(Collected data)
::::::::::

(** A number converts to its digits before the pattern is tried, and an
    array to its joined elements. *)
Example test_converts :
  test phone_re (JNum 1234567890) = Ret true
  ∧ test email_re (JArr [JStr "a@b"; JStr "c.d"]) = Ret true
  ∧ test email_re (JObj [("toString", JNull)]) = Throw TypeError.
Proof. by vm_compute. Qed.

End validator.

Section validator_claims.

Implicit Types (data : list (string * JsValue)) (errs : list string).

Lemma string_eqb_empty s : String.eqb s "" = false ↔ s ≠ "".
Proof. destruct s; cbn; split; congruence. Qed.

Lemma string_length_pos s : (0 <? Z.of_nat (String.length s)) = true ↔ s ≠ "".
Proof.
  destruct s; cbn [String.length]; split; done.
Qed.

Lemma ltb_of_nat n k : (Z.of_nat n <? Z.of_nat k) = (n <? k)%nat.
Proof.
  destruct (Z.ltb_spec (Z.of_nat n) (Z.of_nat k)), (Nat.ltb_spec n k); done || lia.
Qed.

Lemma password_checks_string data isUpdate s :
  prop data "password" = JStr s →
  bad_password_create data isUpdate
    = Ret (negb isUpdate && (String.length s <? 8)%nat)
  ∧ bad_password_update data isUpdate
    = Ret (isUpdate && negb (String.eqb s "") && (String.length s <? 8)%nat).
Proof.
  intros E. unfold bad_password_create, bad_password_update. rewrite E.
  cbn [get_length]. unfold and_then, or_else. cbn [bind].
  rewrite lt_num_int, gt_num_int by reflexivity.
  change 8 with (Z.of_nat 8). rewrite ltb_of_nat.
  destruct isUpdate, s as [|c s]; done.
Qed.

::::::::::

WHAT THE TASK ASKS:
Every record must be retyped so that it matches the original exactly.

RESPONSE:
(** A number converts to its digits before the pattern is tried, and an
    array to its joined elements. *)
Example test_converts :
  test phone_re (JNum 1234567890) = Ret true
  ∧ test email_re (JArr [JStr "a@b"; JStr "c.d"]) = Ret true
  ∧ test email_re (JObj [("toString", JNull)]) = Throw TypeError.
Proof. by vm_compute. Qed.

End validator.

Section validator_claims.

Implicit Types (data : list (string * JsValue)) (errs : list string).

Lemma string_eqb_empty s : String.eqb s "" = false ↔ s ≠ "".
Proof. destruct s; cbn; split; congruence. Qed.

Lemma string_length_pos s : (0 <? Z.of_nat (String.length s)) = true ↔ s ≠ "".
Proof.
  destruct s; cbn [String.length]; split; done.
Qed.

Lemma ltb_of_nat n k : (Z.of_nat n <? Z.of_nat k) = (n <? k)%nat.
Proof.
  destruct (Z.ltb_spec (Z.of_nat n) (Z.of_nat k)), (Nat.ltb_spec n k); done || lia.
Qed.

Lemma password_checks_string data isUpdate s :
  prop data "password" = JStr s →
  bad_password_create data isUpdate
    = Ret (negb isUpdate && (String.length s <? 8)%nat)
  ∧ bad_password_update data isUpdate
    = Ret (isUpdate && negb (String.eqb s "") && (String.length s <? 8)%nat).
Proof.
  intros E. unfold bad_password_create, bad_password_update. rewrite E.
  cbn [get_length]. unfold and_then, or_else. cbn [bind].
  rewrite lt_num_int, gt_num_int by reflexivity.
  change 8 with (Z.of_nat 8). rewrite ltb_of_nat.
  destruct isUpdate, s as [|c s]; done.
Qed.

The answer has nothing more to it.